I liked what this article titled Why Your Gut Is More Ethical Than Your Brain had to say about the benefits of listening to your gut. Here are a few excerpts:
Consider a provocative series of experiments conducted by Chen-Bo Zhong of the University of Toronto. He put test subjects into interactions with an anonymous partner where they had two options: to treat their partners fairly or to lie to them. If they decided to lie, they would gain at the expense of their partners.

Before making the decision to cheat or be fair, the test subjects were given some guidance. Some were encouraged to think rationally about the situation and to ignore their emotions. Equipped with this advice, the great majority (69%) analyzed the situation and con-cluded that they should screw their partners. Others were primed to "make decisions based on gut feelings." Their guts were pretty trustworthy: Only 27% lied.

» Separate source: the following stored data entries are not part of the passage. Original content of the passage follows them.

Lemma remote_call_witness :
  ∃ ws' w', handleInputI 1 (sample_world (sample_conn (request_bytes sample_next) no_calls 0) ∅ ∅) = Ok (0, ws') ∧ w_app ws' = [42] ∧
    stub_call sample_ref [97; 100; 100] sample_args [KInt] 1
      (sample_world (sample_conn (reply_bytes 0 [IInt 42]) no_calls 0) ∅ ∅) = Ok (Some [IInt 42], 1, w').
Proof.
  destruct (remote_call 1 (sample_conn (reply_bytes 0 [IInt 42]) no_calls 0)
    (sample_world (sample_conn (reply_bytes 0 [IInt 42]) no_calls 0) ∅ ∅) sample_ref [97; 100; 100] sample_args 0 ∅ None ∅ []
    1 (sample_conn (request_bytes sample_next) no_calls 0) (sample_world (sample_conn (request_bytes sample_next) no_calls 0) ∅ ∅)
    (mkManager {[ [111; 98; 106] := 5 ]} ∅) 5 (λ _, [IInt 42]) (λ a, a ++ [42]) [])
    as (trs' & ws' & Hhi & Happ & _ & _ & Hsent & Hstub).
  - discriminate.
  - apply sample_idle.
  - apply sample_below.
  - reflexivity.
  - reflexivity.
  - exact sample_next_ok.
  - vm_compute. discriminate.
  - discriminate.
  - apply sample_idle.
  - reflexivity.
  - apply sample_incoming. vm_compute. lia.
  - reflexivity.
  - discriminate.
  - vm_compute. reflexivity.
  - vm_compute. reflexivity.
  - discriminate.
  - exact sample_implements.
  - repeat constructor; vm_compute; congruence.
  - vm_compute. discriminate.
  - destruct Hstub as (tr' & w' & Hcall & _); [rewrite Hsent; apply sample_incoming; vm_compute; lia|].
    exists ws', w'. exact (conj Hhi (conj Happ Hcall)).
Defined.

(** Two asynchronous calls, with the ids 3 and 4; the reply to 4 comes first. *)
Definition two_calls : TransportMuxStrategy := MuxedTms 5 (<[3 := 11]> {[4 := 12]}) None ∅.
Definition two_dispatchers : gmap Z ReplyDispatcher := <[11 := AsynchReplyDispatcher 0 21 1]> {[12 := AsynchReplyDispatcher 0 22 1]}.
Definition two_pending : list (@pending (list Z)) :=
  [mkPending 4 12 22 0 [IUInt 400] (λ a, a ++ [22; 400]); mkPending 3 11 21 0 [IUInt 300] (λ a, a ++ [21; 300])].

Lemma two_pending_ok : Forall (is_pending (<[3 := 11]> {[4 := 12]}) two_dispatchers) two_pending.
Proof.
  apply Forall_cons; split; [|apply Forall_cons; split; [|by apply Forall_nil]];
    (split; [vm_compute; reflexivity|]; split; [discriminate|]; split; [discriminate|];
     split; [eexists _, _; vm_compute; reflexivity|]; split; [unfold in_u; cbn; lia|]; split; [unfold in_u; cbn; lia|];
     split; [vm_compute; reflexivity|]; apply sample_takes; unfold in_u; lia).
Qed.

Lemma replies_in_any_order_witness :
  ∃ w', input_upcalls 2 1 (sample_world (sample_conn (mjoin (pending_reply <$> two_pending)) two_calls 0) two_dispatchers ∅) = Ok w' ∧
    w_app w' = [22; 400; 21; 300] ∧ w_rds w' = delete 11 (delete 12 two_dispatchers).
Proof.
  destruct (replies_in_any_order two_pending 1 (sample_conn (mjoin (pending_reply <$> two_pending)) two_calls 0)
    (sample_world (sample_conn (mjoin (pending_reply <$> two_pending)) two_calls 0) two_dispatchers ∅) [] 5 (<[3 := 11]> {[4 := 12]}) None ∅)
    as (tr' & w' & Hup & _ & _ & Happ & Hrds & _).
  - apply sample_idle.
  - reflexivity.
  - repeat constructor; set_solver by lia.
  - repeat constructor; set_solver by lia.
  - exact two_pending_ok.
  - apply sample_incoming. vm_compute. lia.
  - exists w'. exact (conj Hup (conj Happ Hrds)).
Defined.

(** A caller waits with the dispatcher 13 when the reply to the call 4 comes. *)
Definition with_caller : gmap Z ReplyDispatcher := <[13 := SynchReplyDispatcher 0 0 IcmMessageState_new]> two_dispatchers.

Lemma foreign_reply_aborts_witness :
  WaitOnRead_wait 1 13 (sample_world (sample_conn
    (frame Reply (be_bytes 4 4 ++ be_bytes 4 0 ++ mjoin (encode <$> [IUInt 400]))) two_calls 0) with_caller ∅) = Fault AssertFailed.
Proof.
  apply (foreign_reply_aborts 1 _ _ 4 0 [IUInt 400] (λ a, a ++ [22; 400]) [] 5 (<[3 := 11]> {[4 := 12]}) None ∅ 12 22 0 1 13 0 IcmMessageState_new
    (sample_idle _ _ _ _ _)).
  - split; vm_compute; congruence.
  - split; vm_compute; congruence.
  - vm_compute. reflexivity.
  - apply sample_incoming. vm_compute. lia.
  - reflexivity.
  - vm_compute. reflexivity.
  - discriminate.
  - discriminate.
  - vm_compute. reflexivity.
  - apply sample_takes. split; vm_compute; congruence.
  - apply lookup_insert_eq.
Defined.

Lemma request_ids_distinct_witness :
  next_ids 3 two_calls = [5; 6; 7] ∧ NoDup (next_ids 3 two_calls) ∧ bindDispatcher 3 30 two_calls = (1, two_calls).
Proof.
  destruct (request_ids_distinct 5 (<[3 := 11]> {[4 := 12]}) None ∅ 3 3 30 11) as (Hnd & _ & _ & Hb).
  - lia.
  - lia.
  - vm_compute. reflexivity.
  - split; [reflexivity|exact (conj Hnd Hb)].
Defined.

Definition unknown_call : call := mkCall 7 1 (mkIdentity [120] []) [97] [].

Lemma unknown_object_closes_witness :
  ∃ w', handler_handleInput 1 (sample_world (sample_conn (request_bytes unknown_call) no_calls 0) ∅ ∅) = Ok (-1, w').
Proof.
  destruct (unknown_object_closes unknown_call 1 (sample_conn (request_bytes unknown_call) no_calls 0)
    (sample_world (sample_conn (request_bytes unknown_call) no_calls 0) ∅ ∅) (mkManager {[ [111; 98; 106] := 5 ]} ∅) []) as (st & sk & Hhi & _).
  - discriminate.
  - apply sample_idle.
  - apply sample_incoming. vm_compute. lia.
  - change (call_items unknown_call) with [IUInt 7; IOctet 1; IString [120]; IString []; IString [97]].
    repeat (apply Forall_cons; split); [..|constructor]; cbn [item_ok]; unfold string_ok, in_s, in_u; cbn;
      repeat (split || apply Forall_cons || apply Forall_nil); unfold is_byte; lia.
  - vm_compute. reflexivity.
  - reflexivity.
  - discriminate.
  - vm_compute. reflexivity.
  - vm_compute. reflexivity.
  - eexists. exact Hhi.
Defined.

Definition sample_amh : AmhResponseHandler := mkAmh 7 true 1 (OutputStream_new 0) false.

Lemma asynchronous_response_witness :
  ∃ sk, amh_response 6 [IInt 42] (sample_world (sample_conn [] no_calls 6) ∅ {[6 := sample_amh]}) =
      Ok (with_amhs (delete 6 {[6 := sample_amh]})
        (put_transport 1 (tr_with_responseHandler 0 (tr_with_socket sk (sample_conn [] no_calls 6)))
          (sample_world (sample_conn [] no_calls 6) ∅ {[6 := sample_amh]}))) ∧
    sk_sent sk = reply_bytes 7 [IInt 42].
Proof.
  destruct (asynchronous_response 6 sample_amh 1 (sample_conn [] no_calls 6) (sample_world (sample_conn [] no_calls 6) ∅ {[6 := sample_amh]}) [IInt 42])
    as (sk & Hr & Hs & _).
  - apply lookup_singleton_eq.
  - reflexivity.
  - reflexivity.
  - reflexivity.
  - discriminate.
  - apply sample_idle.
  - split; vm_compute; congruence.
  - repeat constructor; vm_compute; congruence.
  - vm_compute. discriminate.
  - exists sk. exact (conj Hr Hs).
Defined.
(** The registry keeps one acceptor for a protocol: a second adapter's acceptor
    listens but is not in it, and [stopEndpoint] of its endpoint, which returns
    0, leaves it listening. *)
Lemma second_endpoint_not_stopped a oa h q e s t tq :
  few_descriptors → server_ok s t → listens s t a oa h q → sv_registry s = {[TCP := a]} → a ≠ 0 → q ≠ 0 →
  sv_factories s = {[TCP]} → ep_protocol e = TCP → 0 < ep_port e → ep_port e ≠ q →
  ∃ oa' s' t', createObjectAdapterWithEndpoint e s (mkReactor t tq) = Ok (oa', e, s', mkReactor t' tq) ∧
    (net_open (sv_net s') = net_open (sv_net s) ∨ ∃ a' h', listens s' t' a' oa' h' (ep_port e)) ∧
    stopEndpoint e s' (mkReactor t' tq) = Ok (0, s', mkReactor t' tq).
Proof.
  intros Hfew Hok Hl Hr Ha0 Hq0 Hf He Hp Hne.
  assert (∀ s' sr, sv_registry s' = {[TCP := a]} → sv_acceptors s' !! a = sv_acceptors s !! a → net_open (sv_net s') !! h = net_open (sv_net s) !! h →
    stopEndpoint e s' sr = Ok (0, s', sr)) as Hstop.
  { intros s' sr Hr' Ha' Hn'. unfold stopEndpoint, closeEndpoint. rewrite Hr', map_iter_singleton. cbn [closeEndpoint_loop].
    rewrite (li_acceptor _ _ _ _ _ _ Hl) in Ha'. rewrite (li_descriptor _ _ _ _ _ _ Hl) in Hn'.
    rewrite (proj2 (Z.eqb_neq a 0)), (getListenPort_ok a oa q h true q s') by (done || (by left)). rewrite bind_Ok.
    rewrite (proj2 (Z.eqb_neq q _)) by done. rewrite bind_Ok, insert_id by done. by destruct s'. }
  destruct (adapter_opened e s t tq Hfew Hok He ltac:(lia) Hf) as (oa' & e' & s' & t' & Hc & _ & _ & _ &
    [(-> & -> & Hn & Ha & Hr')|(a' & h' & q' & -> & Hqp & _ & _ & Hl' & _ & Hfree & Hn & Hna & Ha & Hr' & _)]).
  - exists oa', s', t. split; [done|]. split; [by left|]. apply Hstop; [by rewrite Hr'|by rewrite Ha|by rewrite Hn].
  - rewrite Hqp in Hc, Hl' by lia. exists oa', s', t'. split; [rewrite Hc, <- He; by destruct e|]. split; [right; by exists a', h'|].
    apply Hstop; [by rewrite Hr', Hr, lookup_singleton_eq| |].
    + rewrite Ha, lookup_insert_ne; [done|]. intros ->. by rewrite (li_acceptor _ _ _ _ _ _ Hl) in Hna.
    + rewrite Hn, lookup_insert_ne; [done|]. intros ->. by rewrite (li_descriptor _ _ _ _ _ _ Hl) in Hfree.
Qed.

(** The adapter has its own copy of the endpoint: its proxies name port 0 when
    the network was to choose. *)
Lemma proxy_of_chosen_port ident e s t tq :
  few_descriptors → server_ok s t → ep_protocol e = TCP → ep_port e = 0 → sv_factories s = {[TCP]} →
  ∃ oa e' s' sr', createObjectAdapterWithEndpoint e s (mkReactor t tq) = Ok (oa, e', s', sr') ∧
    createProxy oa ident s' = Ok (mkReference ident e) ∧ (e' = e ∨ 0 < ep_port e').
Proof.
  intros Hfew Hok He Hp Hf.
  destruct (adapter_opened e s t tq Hfew Hok He ltac:(lia) Hf) as (oa & e' & s' & t' & Hc & _ & _ & Hend & Hcase).
  exists oa, e', s', (mkReactor t' tq). split; [done|]. unfold createProxy. rewrite Hend. split; [done|].
  destruct Hcase as [(-> & _)|(a & h & q & -> & _ & Hq & _)]; [by left|right; apply Hq].
Qed.

(** A protocol no factory makes: success, and nothing listens. *)
Lemma unknown_protocol_silent oa e s sr :
  ep_protocol e ≠ TCP → ∀ factories, registry_open factories oa e s sr = Ok (0, e, s, sr).
Proof. intros He. induction factories as [|f l IH]; [done|]. cbn [registry_open]. unfold matchTag. by rewrite bool_decide_eq_false_2. Qed.

End listening.

(** ** Lemmas: a connection is accepted and served *)

Section serving.

Context {pf : Platform} {W K : Type} {net : Net K} {ln : LawfulNet K} `{Application W, Allocator, Host, Uninit}.
Context {kn : Kernel (Server W K)} {ls : LawfulSelect (Server W K)}.
#[local] Existing Instance server_handlers.
Implicit Types (s : Server W K) (t : Tables).

(** [select] says that descriptor [h] can be read and nothing else; meanwhile
    only the network has moved on. *)
Definition reports maxWait (tq : TimerHeap) s t h s1 : Prop :=
  ∃ n rd wr ex k,
    (∀ tmo, calculateTimeout2 maxWait true zero tq = Ok tmo →
       select (m_maxHandleP1 t) (fdset (rdMask (waitSet t))) (fdset (wrMask (waitSet t))) (fdset (exMask (waitSet t))) tmo s
         = (SelectReactor.Ready n rd wr ex, s1)) ∧
    reported t rd wr ex = [(handleInput_, h)] ∧ s1 = sv_with_net k s ∧ net_open k = net_open (sv_net s).
(** The loop of the constructor over topics. *)
Fixpoint load_topics (fuel : nat) (topic : str) (subscriberCount : Z) (i : istream) (b : Broker) : result Broker :=
  match fuel with
  | O => Fault OutOfFuel
  | S fuel =>
      if i_eof i then Ok b
      else
        let '(subscriberCount, i) := get_int subscriberCount i in
        _ ← assert_ (negb (i_eof i));
        '(i, b) ← load_ids (Z.to_nat subscriberCount) topic i b;
        let '(topic, i) := get_string topic i in
        load_topics fuel topic subscriberCount i b
  end.

Definition empty_manager (next : Z) : TopicManager :=
  mkTopicManager ∅ ∅ next no_pending ∅ ∅ no_pending.

(** The constructor [TopicManager ()].  Without buffering the file is emptied
    and [nextAllocateClientId] is left as it is in memory. *)
Definition TopicManager_new (fuel : nat) (b : Broker) : result Broker :=
  if negb enableBuffering then
    let b := with_mgr (empty_manager uninit) b in
    Ok (match br_disk b with Some _ => with_disk (Some []) b | None => b end)
  else
    match br_disk b with
    | None => Ok (with_mgr (empty_manager 1) b)
    | Some text =>
        let i := mkIstream text false false in
        let '(_, i) := get_string [] i in
        let '(next, i) := get_int 0 i in
        if next =? 0 then Ok (with_mgr (empty_manager 1) b)
        else
          let '(topic, i) := get_string [] i in
          load_topics fuel topic 0 i (with_mgr (empty_manager next) b)
    end.

End operations.

(** ** Invariant *)

Section invariant.

Context {cfg : Settings}.

Definition handler_of (id : str) (b : Broker) : Z := default 0 (subscribers (br_mgr b) !! id).

Record inv (b : Broker) : Prop := mkInv {
  inv_buffered : linked (buffered (br_mgr b));
  inv_direct : linked (direct (br_mgr b));
  inv_live_ : dom (PubMap2 (br_mgr b)) ⊆ dom (br_msgs b);
  inv_live : dom (PubMap3 (br_mgr b)) ⊆ dom (br_msgs b);
  inv_apart : dom (PubMap2 (br_mgr b)) ## dom (PubMap3 (br_mgr b));
  inv_room_ : Z.of_nat (size (PubMap2 (br_mgr b))) ≤ MaxBufferSize;
  inv_room : Z.of_nat (size (PubMap3 (br_mgr b))) ≤ MaxBufferSize;
  inv_null : br_msgs b !! 0 = None;
  inv_ids : ∀ t, [] ∉ at_ t (subscriptionMap (br_mgr b));
  inv_unnamed : at_ [] (subscriptionMap (br_mgr b)) = ∅;
  inv_handlers_ : ∀ id, handler_of id b ≠ 0 → ∃ s, br_subs b !! handler_of id b = Some s ∧ sh_id s = id;
  inv_handlers : ∀ t h, h ∈ at_ t (subscriptionMap1 (br_mgr b)) → h ≠ 0 ∧ h ∈ dom (br_subs b);
  inv_topics : ∀ t h, h ∈ at_ t (subscriptionMap1 (br_mgr b)) → t ∈ at_ h (subscriptionMap2 (br_mgr b));
  inv_mode : if enableBuffering then ∀ t, at_ t (subscriptionMap1 (br_mgr b)) = ∅ else ∀ id, handler_of id b = 0 }.

(** What queueing messages leaves as it is: everything but the queues, the
    messages and the write masks it sets. *)
Record calm (b b' : Broker) : Prop := mkCalm {
  cm_map : same_sets (subscriptionMap (br_mgr b')) (subscriptionMap (br_mgr b));
  cm_map1 : same_sets (subscriptionMap1 (br_mgr b')) (subscriptionMap1 (br_mgr b));
  cm_map2 : subscriptionMap2 (br_mgr b') = subscriptionMap2 (br_mgr b);
  cm_next : nextAllocateClientId (br_mgr b') = nextAllocateClientId (br_mgr b);
  cm_now : br_now b' = br_now b;
  cm_disk : br_disk b' = br_disk b;
  cm_handler : ∀ id, handler_of id b' = handler_of id b;
  cm_subs : ∀ h, br_subs b' !! h = br_subs b !! h ∨
                 ∃ s, br_subs b !! h = Some s ∧ br_subs b' !! h = Some (with_writing true s) }.

#[global] Instance calm_preorder : PreOrder calm.
Proof.
  split.
  - intros b. split; try done. intros h. by left.
  - intros a b c [M M1 M2 N T D Hh Hs] [M' M1' M2' N' T' D' Hh' Hs'].
    split; try congruence.
    intros h. destruct (Hs' h) as [->|(s & Hb & ->)]; [apply Hs|]. right.
    destruct (Hs h) as [E|(s' & E & E')]; [exists s; by rewrite <- E|].
    exists s'. split; [done|]. rewrite E' in Hb. by simplify_eq.
Qed.

Lemma calm_dom b b' : calm b b' → dom (br_subs b') = dom (br_subs b).
Proof.
  intros Hc. apply set_eq. intros h. rewrite !elem_of_dom.
  destruct (cm_subs b b' Hc h) as [->|(s & -> & ->)]; [done|]. by split; eauto.
Qed.

(** A handler that is there stays, with its id. *)
Lemma calm_sub b b' h s :
  calm b b' → br_subs b !! h = Some s → ∃ s', br_subs b' !! h = Some s' ∧ sh_id s' = sh_id s ∧
    sh_recentActiveTime s' = sh_recentActiveTime s ∧ sh_stream s' = sh_stream s ∧ (sh_writing s = true → sh_writing s' = true).
Proof.
  intros Hc Hs. destruct (cm_subs b b' Hc h) as [E|(s' & E & E')].
  - exists s. by rewrite E.
  - exists (with_writing true s'). rewrite E'. simplify_eq. done.
Qed.

(** Less than that: what the part of the invariant that does not speak of queues needs. *)
Record quiet (b b' : Broker) : Prop := mkQuiet {
  qt_map : same_sets (subscriptionMap (br_mgr b')) (subscriptionMap (br_mgr b));
  qt_map1 : same_sets (subscriptionMap1 (br_mgr b')) (subscriptionMap1 (br_mgr b));
  qt_map2 : subscriptionMap2 (br_mgr b') = subscriptionMap2 (br_mgr b);
  qt_now : br_now b' = br_now b;
  qt_handler : ∀ id, handler_of id b' = handler_of id b;
  qt_subs : ∀ h s, br_subs b !! h = Some s → ∃ s', br_subs b' !! h = Some s' ∧ sh_id s' = sh_id s }.

#[global] Instance quiet_preorder : PreOrder quiet.
Proof.
  split.
  - intros b. split; try done. intros h s Hs. by exists s.
  - intros a b c [M M1 M2 T Hh Hs] [M' M1' M2' T' Hh' Hs']. split; try congruence.
    intros h s Ha. destruct (Hs h s Ha) as (s1 & H1 & E1). destruct (Hs' h s1 H1) as (s2 & H2 & E2).
    exists s2. split; [done|congruence].
Qed.

Lemma calm_quiet b b' : calm b b' → quiet b b'.
Proof.
  intros Hc. split; try apply Hc. intros h s Hs. destruct (calm_sub _ _ _ _ Hc Hs) as (s' & ? & ? & _). by exists s'.
Qed.

Lemma quiet_inv b b' :
  quiet b b' → inv b → linked (buffered (br_mgr b')) → linked (direct (br_mgr b')) →
  dom (PubMap2 (br_mgr b')) ⊆ dom (br_msgs b') → dom (PubMap3 (br_mgr b')) ⊆ dom (br_msgs b') →
  dom (PubMap2 (br_mgr b')) ## dom (PubMap3 (br_mgr b')) →
  Z.of_nat (size (PubMap2 (br_mgr b'))) ≤ MaxBufferSize → Z.of_nat (size (PubMap3 (br_mgr b'))) ≤ MaxBufferSize →
  br_msgs b' !! 0 = None → inv b'.
Proof.
  intros Hc Hi. intros. split; try done.
  - intros t. rewrite (qt_map _ _ Hc). apply Hi.
  - rewrite (qt_map _ _ Hc). apply Hi.
  - intros id. rewrite (qt_handler _ _ Hc). intros Hn. destruct (inv_handlers_ b Hi id Hn) as (s & Hs & Hid).
    destruct (qt_subs _ _ Hc _ _ Hs) as (s' & ? & Hid'). exists s'. split; [done|congruence].
  - intros t h. rewrite (qt_map1 _ _ Hc). intros [Hn [s Hs]%elem_of_dom]%(inv_handlers b Hi). split; [done|].
    destruct (qt_subs _ _ Hc _ _ Hs) as (s' & ? & _). by apply elem_of_dom.
  - intros t h. rewrite (qt_map1 _ _ Hc), (qt_map2 _ _ Hc). apply Hi.
  - pose proof (inv_mode b Hi) as Hm. destruct enableBuffering.
    + intros t. by rewrite (qt_map1 _ _ Hc).
    + intros id. by rewrite (qt_handler _ _ Hc).
Qed.

(** Steps that change no queue. *)
Lemma quiet_inv_same b b' :
  quiet b b' → inv b → buffered (br_mgr b') = buffered (br_mgr b) → direct (br_mgr b') = direct (br_mgr b) →
  dom (br_msgs b') = dom (br_msgs b) → inv b'.
Proof.
  intros Hc Hi Hb Hd Hm. apply (quiet_inv b); try done; unfold PubMap2, PubMap3; rewrite ?Hb, ?Hd, ?Hm; try apply Hi.
  apply not_elem_of_dom. rewrite Hm. apply not_elem_of_dom, Hi.
Qed.

(** Queueing messages is calm. *)
Lemma calm_inv b b' :
  calm b b' → inv b → linked (buffered (br_mgr b')) → linked (direct (br_mgr b')) →
  dom (PubMap2 (br_mgr b')) ⊆ dom (br_msgs b') → dom (PubMap3 (br_mgr b')) ⊆ dom (br_msgs b') →
  dom (PubMap2 (br_mgr b')) ## dom (PubMap3 (br_mgr b')) →
  Z.of_nat (size (PubMap2 (br_mgr b'))) ≤ MaxBufferSize → Z.of_nat (size (PubMap3 (br_mgr b'))) ≤ MaxBufferSize →
  br_msgs b' !! 0 = None → inv b'.
Proof. intros Hc. by apply quiet_inv, calm_quiet. Qed.

End invariant.

(** A message is queued for [c]. *)
Abbreviation queued_ b c p := (p ∈ at_ c (PubMap1 (br_mgr b))).
Abbreviation queued b h p := (p ∈ at_ h (PubMap4 (br_mgr b))).

(** *** Deleting messages *)

Lemma delete_msg_ok p b :
  p ≠ 0 → p ∈ dom (br_msgs b) → delete_msg p b = Ok (with_msgs (delete p (br_msgs b)) b).
Proof.
  intros Hp [m Hm]%elem_of_dom. unfold delete_msg, deref. rewrite (proj2 (Z.eqb_neq _ _)), Hm by done. done.
Qed.

Lemma delete_msgs_ok l b :
  NoDup l → 0 ∉ l → (∀ p, p ∈ l → p ∈ dom (br_msgs b)) →
  ∃ ms, foreach delete_msg l b = Ok (with_msgs ms b) ∧
        ∀ p, ms !! p = if decide (p ∈ l) then None else br_msgs b !! p.
Proof.
  intros Hnd. revert b. induction Hnd as [|x l Hx _ IH]; intros b H0 Hl.
  - exists (br_msgs b). split; [by destruct b|]. intros p. by rewrite decide_False by set_solver.
  - cbn [foreach]. rewrite delete_msg_ok by set_solver. rewrite bind_Ok.
    destruct (IH (with_msgs (delete x (br_msgs b)) b)) as (ms & Hms & Hlk); [set_solver| |].
    { intros p Hp. cbn. rewrite dom_delete_L. assert (p ≠ x) by (by intros ->). set_solver. }
    exists ms. split; [exact Hms|]. intros p. rewrite Hlk. cbn [br_msgs with_msgs].
    destruct (decide (p ∈ l)); [by rewrite decide_True by set_solver|].
    destruct (decide (p = x)) as [->|]; [by rewrite lookup_delete_eq, decide_True by set_solver|].
    by rewrite lookup_delete_ne, decide_False by set_solver.
Qed.

(** *** The size limit *)

Section theorems.

Context {cfg : Settings} {un : Uninit}.

(** [checkBufferSize_]: below the limit nothing happens; at the limit all
    queued messages are deleted, each once. *)
Lemma checkBufferSize_ok_ b :
  inv b → ∃ b', checkBufferSize_ b = Ok b' ∧ inv b' ∧ calm b b' ∧ br_subs b' = br_subs b ∧
    subscriptionMap (br_mgr b') = subscriptionMap (br_mgr b) ∧ direct (br_mgr b') = direct (br_mgr b) ∧
    Z.of_nat (size (PubMap2 (br_mgr b'))) < MaxBufferSize ∧
    buffered (br_mgr b') = (if Z.of_nat (size (PubMap2 (br_mgr b))) >=? MaxBufferSize then no_pending else buffered (br_mgr b)) ∧
    (∀ p, p ∉ dom (PubMap2 (br_mgr b)) → br_msgs b' !! p = br_msgs b !! p) ∧
    (∀ p, p ∈ dom (PubMap2 (br_mgr b)) →
       br_msgs b' !! p = if Z.of_nat (size (PubMap2 (br_mgr b))) >=? MaxBufferSize then None else br_msgs b !! p).
Proof.
  intros Hi. unfold checkBufferSize_. destruct (_ >=? _) eqn:E.
  - destruct (delete_msgs_ok (set_iter (dom (PubMap2 (br_mgr b)))) b) as (ms & -> & Hms).
    { apply NoDup_set_iter. }
    { rewrite elem_of_set_iter. intros H0%(inv_live_ b Hi). apply elem_of_dom in H0 as [m Hm]. by rewrite (inv_null b Hi) in Hm. }
    { intros p Hp%elem_of_set_iter. by apply (inv_live_ b Hi). }
    rewrite bind_Ok. set (b' := with_mgr _ _). exists b'.
    assert (calm b b') as Hc by (split; try done; intros; by left).
    assert (∀ p, p ∉ dom (PubMap2 (br_mgr b)) → br_msgs b' !! p = br_msgs b !! p) as Hkeep.
    { intros p Hp. cbn. rewrite Hms, decide_False; [done|]. by rewrite elem_of_set_iter. }
    split; [done|]. split; [|split_and!; try done; intros p Hp; cbn; rewrite Hms, decide_True; [done|by rewrite elem_of_set_iter]].
    apply (calm_inv b); try done; try apply Hi; try apply no_pending_linked.
    + cbn. intros p Hp. pose proof (inv_live b Hi p Hp) as Hl. rewrite elem_of_dom in Hl |- *.
      rewrite Hms, decide_False; [done|]. rewrite elem_of_set_iter. pose proof (inv_apart b Hi). set_solver.
    + cbn. rewrite Hms. destruct (decide _); [done|apply Hi].
  - exists b. split_and!; try done. rewrite Z.geb_leb in E. b2p. done.
Qed.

There's a twist: Even though the study shows that we would be treated better by people who trust their feelings, we're leery of them. When people were given a choice to interact with a rational decision-making partner or a gut-trusting one, 75% chose the rational partner.

Zhong concluded that "deliberative processes can license morally questionable behaviors by focusing on tangible monetary outcomes and reducing emotional influence." If only such behavior were limited to the lab.
The article talks about how easy it is to rationalize bad behavior in business and the subprime-mortgage debacle. Here is the way that the piece ends:

Guts aren't perfect. For instance, we tend to feel so much empathy for individuals that it can doom our efforts to be impartial and consistent. But in the business world, we've tipped too far toward pure rationality. We need an emotional counterweight -- and we already have it. When you're in an ethically loaded situation and your gut talks, listen to it.
I understand what they are saying.. most times when I have gone against my gut I regretted it. I often think about how many times my religious brain has trumped my heart (or gut) and got it all wrong. My propensity for rationalizing bad behavior is sometimes great.. it's power over my heart is sometimes frightening.. good reason to develop a strong gut/heart.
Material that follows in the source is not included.